Beginning at the line that holds "(** * Items", restate each line exactly through the final line of the records. Include both of those lines.

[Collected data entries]
BEGIN

(* ===== verification/Items.v ===== *)
(** * Items and the LRU queues (src/slabs_curd/items.c)

    The operations of items.c as computations over the whole store: the memory of
    the items, the slab allocator, the hash table and the LRU queues.  Each takes
    the store under the locks the code holds when it is called; the calls of
    pthread_mutex_lock and unlock have no other effect.  STORAGE_delete is empty
    (EXTSTORE is not defined), and the dtrace, logging and debugging lines are
    left out. *)

From S2P Require Import Prelude Decimal Hash Heap Assoc Settings Slabs BipBuffer.

(** The counters of itemstats_t that items.c writes. *)
Record itemstats_t := ItemStats {
  evicted : Z;
  evicted_nonzero : Z;
  reclaimed : Z;
  outofmemory : Z;
  tailrepairs : Z;
  expired_unfetched : Z;
  evicted_unfetched : Z;
  evicted_active : Z;
  lrutail_reflocked : Z;
  moves_to_cold : Z;
  moves_to_warm : Z;
  moves_within_lru : Z;
  direct_reclaims : Z;
  evicted_time : Z
}.

#[export] Instance itemstats_eta : Eta itemstats_t := fun s =>
  ItemStats (evicted s) (evicted_nonzero s) (reclaimed s) (outofmemory s) (tailrepairs s)
    (expired_unfetched s) (evicted_unfetched s) (evicted_active s) (lrutail_reflocked s)
    (moves_to_cold s) (moves_to_warm s) (moves_within_lru s) (direct_reclaims s) (evicted_time s).

Definition itemstats0 : itemstats_t := ItemStats 0 0 0 0 0 0 0 0 0 0 0 0 0 0.

(** The globals of items.c. *)
Record lru_t := Lru {
  heads : gmap Z Z;
  tails : gmap Z Z;
  sizes : gmap Z Z;
  sizes_bytes : gmap Z Z;
  itemstats : gmap Z itemstats_t;
  stats_sizes_hist : option (gmap Z Z);
  stats_sizes_cas_min : Z;
  stats_sizes_buckets : Z;
  cas_id : Z
}.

END

Result of this task
(** * Items and the LRU queues (src/slabs_curd/items.c)

    The operations of items.c as computations over the whole store: the memory of
    the items, the slab allocator, the hash table and the LRU queues.  Each takes
    the store under the locks the code holds when it is called; the calls of
    pthread_mutex_lock and unlock have no other effect.  STORAGE_delete is empty
    (EXTSTORE is not defined), and the dtrace, logging and debugging lines are
    left out. *)

From S2P Require Import Prelude Decimal Hash Heap Assoc Settings Slabs BipBuffer.

(** The counters of itemstats_t that items.c writes. *)
Record itemstats_t := ItemStats {
  evicted : Z;
  evicted_nonzero : Z;
  reclaimed : Z;
  outofmemory : Z;
  tailrepairs : Z;
  expired_unfetched : Z;
  evicted_unfetched : Z;
  evicted_active : Z;
  lrutail_reflocked : Z;
  moves_to_cold : Z;
  moves_to_warm : Z;
  moves_within_lru : Z;
  direct_reclaims : Z;
  evicted_time : Z
}.

#[export] Instance itemstats_eta : Eta itemstats_t := fun s =>
  ItemStats (evicted s) (evicted_nonzero s) (reclaimed s) (outofmemory s) (tailrepairs s)
    (expired_unfetched s) (evicted_unfetched s) (evicted_active s) (lrutail_reflocked s)
    (moves_to_cold s) (moves_to_warm s) (moves_within_lru s) (direct_reclaims s) (evicted_time s).

Definition itemstats0 : itemstats_t := ItemStats 0 0 0 0 0 0 0 0 0 0 0 0 0 0.

(** The globals of items.c. *)
Record lru_t := Lru {
  heads : gmap Z Z;
  tails : gmap Z Z;
  sizes : gmap Z Z;
  sizes_bytes : gmap Z Z;
  itemstats : gmap Z itemstats_t;
  stats_sizes_hist : option (gmap Z Z);
  stats_sizes_cas_min : Z;
  stats_sizes_buckets : Z;
  cas_id : Z
}.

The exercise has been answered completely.